= Catfish Records =

British independent record label

Catfish Records was a UK independent record label, initially devoted to reissuing blues records, mostly from the era of 78 rpm records. Khaled Abdullah and Russell Beecher, concentrated on country blues and delta blues during the heyday of the late 1920s and the early 1930s, with forays into later eras up to the arrival of rhythm and blues in the late 1940s and electric Chicago blues in the early 1950s. Their roster included Charley Patton, Son House, Tommy Johnson, Bukka White, and the Mississippi Sheiks. These selected releases generally featured the most artistically meritorious or historically relevant recordings of any of the musicians reissued.
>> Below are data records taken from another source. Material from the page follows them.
(** The invocations of other sockets; a process opens its only socket once. *)
Lemma other_avoids c p (i : helpers * bpf_sock_ops) :
  cookie_of i ≠ c → (is_connect i = true → pid_of i ≠ p) → avoids c p (bpf_sockmap i.1 i.2).
Proof.
  destruct i as [h k]. unfold is_connect, inet, cookie_of, pid_of, bpf_sockmap. cbn [fst snd]. intros Hc Hp.
  destruct (Ctx.family k =? AF_INET); [|done]. cbn [negb andb] in *. apply avoids_bind; [|done].
  destruct (_ =? BPF_SOCK_OPS_TCP_CONNECT_CB); [cbn; by auto|].
  destruct (_ || _); [apply established_avoids|].
  assert (avoids c p (update_metrics h k)) as Hu.
  { cbn. split; [done|]. intros [|]; [|done]. cbn. split; [done|]. intros p' Hne. split; [done|].
    intros [|]; [|done]. cbn. do 5 (split; [done|]). intros start. unfold when. by destruct (0 <? start). }
  by repeat case_match.
Qed.

(** What the callbacks of the socket make of its record. *)
Definition expects (p : Z) (m : tuning_metrics) (v : view) : Prop := v.1 = Some p → v.2 = None ∨ v.2 = Some m.

Lemma connect_lands i v :
  is_connect i = true →
  lands (cookie_of i) (pid_of i) (bpf_sockmap i.1 i.2) v
    (λ _ v', expects (pid_of i) (initial_metrics i) v').
Proof.
  destruct i as [h k]. unfold is_connect, inet, cookie_of, pid_of, bpf_sockmap, expects. cbn [fst snd].
  intros [-> ->]%andb_true_iff. cbn. repeat split; auto; intros; cbn in *; try congruence; auto.
Qed.

(** An invocation of the socket that does not open it. *)
Lemma own_lands i p m v :
  is_connect i = false → expects p m v →
  lands (cookie_of i) p (bpf_sockmap i.1 i.2) v
    (λ _ v', expects p (if is_callback i then observe i m else m) v').
Proof.
  destruct i as [h k]. unfold is_connect, is_callback, inet, cookie_of, bpf_sockmap. cbn [fst snd].
  intros Hc Hm. destruct (Ctx.family k =? AF_INET); [|done]. cbn [negb andb] in *. rewrite Hc.
  apply lands_bind. destruct (Ctx.op k =? BPF_SOCK_OPS_ACTIVE_ESTABLISHED_CB) eqn:E1;
    [|destruct (Ctx.op k =? BPF_SOCK_OPS_PASSIVE_ESTABLISHED_CB) eqn:E2]; cbn [orb].
  1, 2: eapply lands_mono; [apply established_lands|]; intros _ v' ->; cbn.
  1, 2: replace (_ || _) with false by (unfold BPF_SOCK_OPS_ACTIVE_ESTABLISHED_CB, BPF_SOCK_OPS_PASSIVE_ESTABLISHED_CB,
      BPF_SOCK_OPS_STATE_CB, BPF_SOCK_OPS_RETRANS_CB in *; lia); done.
  assert (lands (bpf_get_socket_cookie h) p (update_metrics h k) v (λ _ v', expects p (observe (h, k) m) v')) as Hu.
  { cbn. split; [done|]. destruct v as [[q|] r]; cbn; [|done]. split; [done|]. intros b Hb.
    unfold expects in *. cbn in *.
    destruct b; cbn.
    - intros x Hx. unfold when. destruct (decide (q = p)) as [->|Hq].
      + specialize (Hb eq_refl). symmetry in Hb. apply bool_decide_eq_true in Hb as [m' ->].
        destruct (Hm eq_refl) as [|[= ->]]; [done|]. rewrite (Hx eq_refl). cbn.
        unfold observe. cbn [fst snd]. destruct (0 <? start_time_ns m); cbn; [|by right].
        intros y Hy. rewrite (Hy eq_refl), decide_True by done. by right.
      + destruct (0 <? x); cbn; [|congruence]. intros y _. congruence.
    - intros [= ->]. specialize (Hb eq_refl). symmetry in Hb. apply bool_decide_eq_false, eq_None_not_Some in Hb. auto. }
  destruct (_ =? BPF_SOCK_OPS_STATE_CB); [done|]. by destruct (_ =? BPF_SOCK_OPS_RETRANS_CB).
Qed.

(** ** Histories *)

Section history.
Context {NM NC : nat} {MA MM MC : Type}.
Context `{!BpfHashMap MA ip_port_key tuning_action}.
Context `{!BpfHashMap MM Z tuning_metrics} `{!BpfHashMapLaws NM MM Z tuning_metrics}.
Context `{!BpfHashMap MC Z Z} `{!BpfHashMapLaws NC MC Z Z}.

Abbreviation state := (bpf_state MA MM MC).
Abbreviation crowd := (Cpus.crowd (MA:=MA) (MM:=MM) (MC:=MC)).
Implicit Types (s : state) (i : helpers * bpf_sock_ops) (w : crowd).

Section socket.
Context (c p : Z).
Definition view_of s : view := (owner s c, record s p).

(** No other socket belongs to the process. *)
Definition unshared s : Prop := ∀ c', c' ≠ c → owner s c' ≠ Some p.

Lemma store_view p' f s :
  view_of (answer (StoreMetrics p' f) s).2 = (owner s c, if decide (p' = p) then f <$> record s p else record s p).
Proof.
  unfold view_of, owner, record. cbn. destruct (map_lookup_elem (metrics_map s) p') as [m|] eqn:E; cbn.
  - rewrite map_store_lookup by done. case_decide; subst; rewrite ?E; by case_decide.
  - case_decide; subst; by rewrite ?E.
Qed.

Lemma store_unshared p' f s : unshared s → unshared (answer (StoreMetrics p' f) s).2.
Proof. unfold unshared, owner. cbn. by destruct (map_lookup_elem (metrics_map s) p'). Qed.

Lemma access_lands {A R} (q : access A) (k : A → program R) s Q :
  lands c p (Access q k) (view_of s) Q →
  lands c p (k (answer q s).1) (view_of (answer q s).2) Q ∧ (unshared s → unshared (answer q s).2).
Proof.
  intros Hl. destruct q; cbn [lands] in Hl.
  - by destruct Hl as [-> Hl].
  - by destruct Hl as [-> Hl].
  - destruct Hl as (-> & -> & H0 & Hr). cbn. unfold view_of, unshared, owner, record in *.
    destruct (map_update_elem (cookie_pid_map s) c p BPF_ANY) as [r mc] eqn:E. cbn.
    apply map_update_cases in E as [[-> E]|(Hne & Hn & E)]; rewrite E; rewrite ?decide_True by done;
      (split; [auto|]); intros Hu c' Hc'; rewrite E, ?decide_False by done; by apply Hu.
  - split; [|done]. apply Hl. by intros ->.
  - split; [|done]. apply Hl. by intros ->.
  - rewrite store_view. split; [done|apply store_unshared].
  - destruct Hl as (-> & H0 & Hr). cbn. unfold view_of, unshared, owner, record in *.
    destruct (map_update_elem (metrics_map s) p met BPF_ANY) as [r mm] eqn:E. cbn.
    apply map_update_cases in E as [[-> E]|(Hne & Hn & E)]; rewrite E; rewrite ?decide_True by done; auto.
  - split; [|done]. apply Hl.
  - done.
Qed.

Hypothesis pid_range : 0 ≤ p.

Lemma access_avoids {A R} (q : access A) (k : A → program R) s :
  avoids c p (Access q k) → unshared s →
  view_of (answer q s).2 = view_of s ∧ unshared (answer q s).2 ∧ avoids c p (k (answer q s).1).
Proof.
  intros Ha Hu. destruct q; cbn [avoids] in Ha.
  - by destruct Ha.
  - destruct Ha as [Hc Hk]. split; [done|]. split; [done|]. apply Hk. cbn.
    pose proof (Hu cookie Hc) as Ho. unfold owner in Ho. destruct (map_lookup_elem _ _); cbn; [congruence|lia].
  - destruct Ha as (Hc & Hp & Hk). cbn. unfold view_of, unshared, owner, record in *.
    destruct (map_update_elem (cookie_pid_map s) cookie pid BPF_ANY) as [r mc] eqn:E. cbn.
    apply map_update_cases in E as [[_ E]|(_ & _ & E)]; split_and!; try done; rewrite ?E, ?decide_False by done; try done;
      intros c' Hc'; rewrite E; [case_decide; [congruence|]|]; by apply Hu.
  - by destruct Ha.
  - by destruct Ha.
  - destruct Ha as [Hp Hk]. rewrite store_view, decide_False by done. by split_and!; [|apply store_unshared|].
  - destruct Ha as [Hp Hk]. cbn. unfold view_of, unshared, owner, record in *.
    destruct (map_update_elem (metrics_map s) pid met BPF_ANY) as [r mm] eqn:E. cbn.
    apply (map_update_other _ _ _ _ _ p) in E; [|done]. by rewrite E.
  - done.
  - done.
Qed.

Lemma idle_spec w :
  idle c w = true ↔
  ∀ n i t, invocations w !! n = Some (i, t) → cookie_of i = c → returned t = true.
Proof.
  unfold idle. rewrite forallb_forall. split.
  - intros H n i t Hn Hc. specialize (H (i, t)). cbn in H. rewrite Hc, Z.eqb_refl in H. apply H.
    apply list_elem_of_In. by eapply list_elem_of_lookup_2.
  - intros H [i t] Hx. apply list_elem_of_In, list_elem_of_lookup in Hx as [n Hn]. cbn.
    destruct (Z.eqb_spec (cookie_of i) c) as [Hc|]; [|done]. cbn. by eapply H.
Qed.

#[local] Arguments idle : simpl never.
(* ===== verification/Executor.v ===== *)
(** * The command executor of the agent

    [env-ebpf-agent/internal/executor/executor.go]: the allow-list of command
    hashes, [SetCommand], which records a command for the episode when its
    SHA-256 digest is listed, and [Run], which splits the recorded command with
    [strings.Fields] and runs it.  Running a process is a parameter: [spawn]
    takes the argument vector and says what [Start] and [Wait] returned. *)
From S2P Require Import Prelude Words Sha256.
Local Open Scope Z_scope.

(** ** [strings.Fields] *)

(** ASCII white space. *)
Definition ascii_space (b : Z) : bool := ((9 <=? b) && (b <=? 13)) || (b =? 32).

(** The other runes of [unicode.IsSpace], in UTF-8: U+0085, U+00A0, U+1680,
    U+2000 to U+200A, U+2028, U+2029, U+202F, U+205F and U+3000. *)
Definition unicode_spaces : list (list Z) :=
  [[0xc2; 0x85]; [0xc2; 0xa0]; [0xe1; 0x9a; 0x80]] ++
  ((λ c, [0xe2; 0x80; c]) <$> seqZ 0x80 11) ++
  [[0xe2; 0x80; 0xa8]; [0xe2; 0x80; 0xa9]; [0xe2; 0x80; 0xaf]; [0xe2; 0x81; 0x9f]; [0xe3; 0x80; 0x80]].

(** Length in bytes of the white-space rune at the head of a string, 0 when
    there is none. *)
Definition space_prefix (bs : list Z) : nat :=
  match bs with
  | b :: _ =>
      if ascii_space b then 1%nat
      else from_option (length ∘ snd) 0%nat (list_find (λ p, p `prefix_of` bs) unicode_spaces)
  | [] => 0%nat
  end.

(** A field that ends. *)
Definition flush (cur : list Z) : list (list Z) := match cur with [] => [] | _ => [cur] end.

(** [skip] bytes of a white-space rune are still to be passed; [cur] is the
    field being read. *)
Fixpoint fields_from (skip : nat) (cur bs : list Z) : list (list Z) :=
  match bs with
  | [] => flush cur
  | b :: r =>
      match skip with
      | S skip => fields_from skip cur r
      | O =>
          match space_prefix bs with
          | O => fields_from 0 (cur ++ [b]) r
          | S n => flush cur ++ fields_from n [] r
          end
      end
  end.

Definition Fields (s : string) : list (list Z) := fields_from 0 [] (bytes_of_string s).

(** ** The executor *)

Definition allowedHashes : list string := [
  "b09f967a0e12ebf17a37cf7e6592477209a75ea0c7e54cc289db78fddf28830b";   (* google-latency *)
  "22166f407dd0189cf36be886f83be1453aecc42edc5a3fa80978b547f4041f2f";   (* hetzner-throughput *)
  "6d13daa22f70d3852eab8178e645d2209407b5a356339474304e5d108777ecee"]%string. (* github-bandwidth *)

Record Executor := MkExecutor { lastCommand : string }.

Definition NewExecutor : Executor := MkExecutor EmptyString.

Inductive exec_error :=
| unauthorized_command (hash : string)
| no_command_set
| empty_command
| command_start_failed (err : string)
| command_execution_failed (err : string).

(** [allowedHashes[hashStr]]: a missing key reads as [false]. *)
Definition authorized (cmd : string) : bool := bool_decide (sha256_hex cmd ∈ allowedHashes).

Definition SetCommand (cmd : string) (e : Executor) : Executor * option exec_error :=
  if negb (authorized cmd) then (e, Some (unauthorized_command (sha256_hex cmd)))
  else (MkExecutor cmd, None).

(** What the operating system did with a command. *)
Inductive spawn_result :=
| StartFailed (err : string)
| Exited (pid : Z) (wait_err : option string).

(** The argument vector [Run] hands to [exec.CommandContext]. *)
Definition command_line (e : Executor) : exec_error + list (list Z) :=
  if bool_decide (lastCommand e = EmptyString) then inl no_command_set
  else match Fields (lastCommand e) with
       | [] => inl empty_command
       | parts => inr parts
       end.

Section run.
Context (spawn : list (list Z) → spawn_result).

(** The process id and the error of [Run]. *)
Definition Run (e : Executor) : Z * option exec_error :=
  match command_line e with
  | inl err => (0, Some err)
  | inr parts =>
      match spawn parts with
      | StartFailed err => (0, Some (command_start_failed err))
      | Exited pid None => (u32 pid, None)
      | Exited pid (Some err) => (u32 pid, Some (command_execution_failed err))
      end
  end.

End run.

(** The executor after a history of commands. *)
Definition after (cmds : list string) : Executor := foldl (λ e c, (SetCommand c e).1) NewExecutor cmds.

(** The last command of a history that was accepted. *)
Definition last_accepted (cmds : list string) : string :=
  default EmptyString (last (filter (λ c, authorized c = true) cmds)).

(** The rows of the executor's test: command, whether an error is wanted. *)
Definition executor_tests : list (string * bool) := [
  ("curl -4 -sI -m 5 http://google.com", false);
  ("curl -4 -o /dev/null https://ash-speed.hetzner.com/100MB.bin", false);
  ("curl -4 -o /dev/null https://github.com/torvalds/linux/archive/refs/tags/v7.0-rc6.tar.gz", false);
  ("whoami", true);
  ("rm -rf /", true);
  ("curl -sI http://malicious.com", true)]%string.

(** The command that [test_client.go] sends. *)
Definition test_client_command : string :=
  "curl -o /dev/null https://github.com/torvalds/linux/archive/refs/tags/v7.0-rc6.tar.gz".

(** ** Lemmas *)

Lemma space_prefix_ascii b r : space_prefix (b :: r) = 0%nat → ascii_space b = false.
Proof. unfold space_prefix. by destruct (ascii_space b). Qed.

Lemma flush_spec (P : Z → Prop) cur :
  Forall P cur → Forall (λ f, f ≠ [] ∧ Forall P f) (flush cur).
Proof. intros H. destruct cur; simpl; [constructor|]. by apply Forall_singleton. Qed.

Lemma fields_from_spec skip cur bs :
  Forall (λ b, ascii_space b = false) cur →
  Forall (λ f, f ≠ [] ∧ Forall (λ b, ascii_space b = false) f) (fields_from skip cur bs).
Proof.
  revert skip cur. induction bs as [|b bs IH]; intros skip cur Hc; [by apply flush_spec|].
  cbn [fields_from]. destruct skip; [|auto].
  destruct (space_prefix (b :: bs)) eqn:Hs.
  - apply IH. apply Forall_app. split; [done|]. apply Forall_singleton.
    by eapply space_prefix_ascii.
  - apply Forall_app. split; [by apply flush_spec|]. apply IH. constructor.
Qed.

Lemma SetCommand_last cmd e :
  lastCommand (SetCommand cmd e).1 = if authorized cmd then cmd else lastCommand e.
Proof. unfold SetCommand. by destruct (authorized cmd). Qed.

Lemma after_snoc cmds c : after (cmds ++ [c]) = (SetCommand c (after cmds)).1.
Proof. unfold after. by rewrite foldl_snoc. Qed.

Lemma last_accepted_snoc cmds c :
  last_accepted (cmds ++ [c]) = if authorized c then c else last_accepted cmds.
Proof.
  unfold last_accepted. rewrite filter_app, filter_cons, filter_nil.
  case_decide as H; [rewrite H; by rewrite last_snoc|].
  rewrite app_nil_r. by destruct (authorized c).
Qed.

Lemma last_accepted_authorized cmds :
  last_accepted cmds ≠ EmptyString → authorized (last_accepted cmds) = true.
Proof.
  unfold last_accepted. destruct (last _) as [c|] eqn:Hl; [|by intros []]. intros _.
  apply last_Some_elem_of in Hl. by apply list_elem_of_filter in Hl as [? _].
Qed.

Lemma after_last cmds : lastCommand (after cmds) = last_accepted cmds.
Proof.
  induction cmds as [|c cmds IH] using rev_ind; [done|].
  by rewrite after_snoc, SetCommand_last, last_accepted_snoc, IH.
Qed.

(** The allow-list is enforced over every history of [SetCommand] calls:
    the argument vector that [Run] executes is the split of the last command
    that was accepted, whose digest is in the list; a rejected command leaves
    the previous one in force. *)
Theorem only_authorized_commands_run cmds parts :
  command_line (after cmds) = inr parts →
  parts = Fields (last_accepted cmds) ∧ sha256_hex (last_accepted cmds) ∈ allowedHashes.
Proof.
  unfold command_line. rewrite after_last. intros H. case_bool_decide as He; [done|].
  split; [by destruct (Fields _); simplify_eq|].
  apply last_accepted_authorized in He. unfold authorized in He.
  exact (bool_decide_eq_true_1 _ He).
Qed.

(** The allow-list on the commands the repository uses: every row of the
    executor's test has the wanted outcome, and the command of the agent's own
    test client is rejected. *)
Theorem allow_list_on_known_commands :
  Forall (λ r, authorized r.1 = negb r.2) executor_tests ∧
  authorized test_client_command = false.
Proof. split; [apply Forall_fold_right|]; vm_compute; auto 10. Qed.

(** The fields of a command are not empty and contain no white space, so
    the program name that is executed is never empty. *)
Theorem fields_are_words s :
  Forall (λ f, f ≠ [] ∧ Forall (λ b, ascii_space b = false) f) (Fields s).
Proof. apply fields_from_spec. constructor. Qed.

(** [Run] reports an error exactly when there is no command to run, the
    process could not be started, or it did not exit cleanly; it reports a
    process id only for a process that was started. *)
Theorem run_outcome spawn e :
  match Run spawn e with
  | (pid, None) => ∃ parts p, command_line e = inr parts ∧ spawn parts = Exited p None ∧ pid = u32 p
  | (pid, Some (command_execution_failed err)) =>
      ∃ parts p, command_line e = inr parts ∧ spawn parts = Exited p (Some err) ∧ pid = u32 p
  | (pid, Some (command_start_failed err)) =>
      pid = 0 ∧ ∃ parts, command_line e = inr parts ∧ spawn parts = StartFailed err
  | (pid, Some err) => pid = 0 ∧ command_line e = inl err
  end.
Proof.
  unfold Run. destruct (command_line e) as [err|parts] eqn:Hc.
  - unfold command_line in Hc. repeat case_match; simplify_eq; done.
  - destruct (spawn parts) as [err|p [err|]] eqn:Hs; eauto 6.
Qed.

Lemma only_authorized_commands_run_witness :
  sha256_hex (last_accepted ["curl -4 -sI -m 5 http://google.com"; "whoami"]%string) ∈ allowedHashes.
Proof.
  apply (only_authorized_commands_run ["curl -4 -sI -m 5 http://google.com"; "whoami"]%string
    (Fields "curl -4 -sI -m 5 http://google.com")).
  vm_compute. reflexivity.
Defined.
At the time, the label was particularly noted for the high quality of its digital restorations of pre-war blues recordings.

The company latterly issued a number of historical recordings in other genres including jazz, country and bluegrass, but also featured releases from several contemporary artists including Michael Messer, Steve Earle, Bap Kennedy, Townes Van Zandt and Terry Clarke. The company also handled DVD releases for projects including Bill Wyman's Blues Odyssey, and the award-winning alt country documentary, Heartworn Highways.

==Bibliography==
- Komara, Edward M. (2006). "Encyclopedia of the blues"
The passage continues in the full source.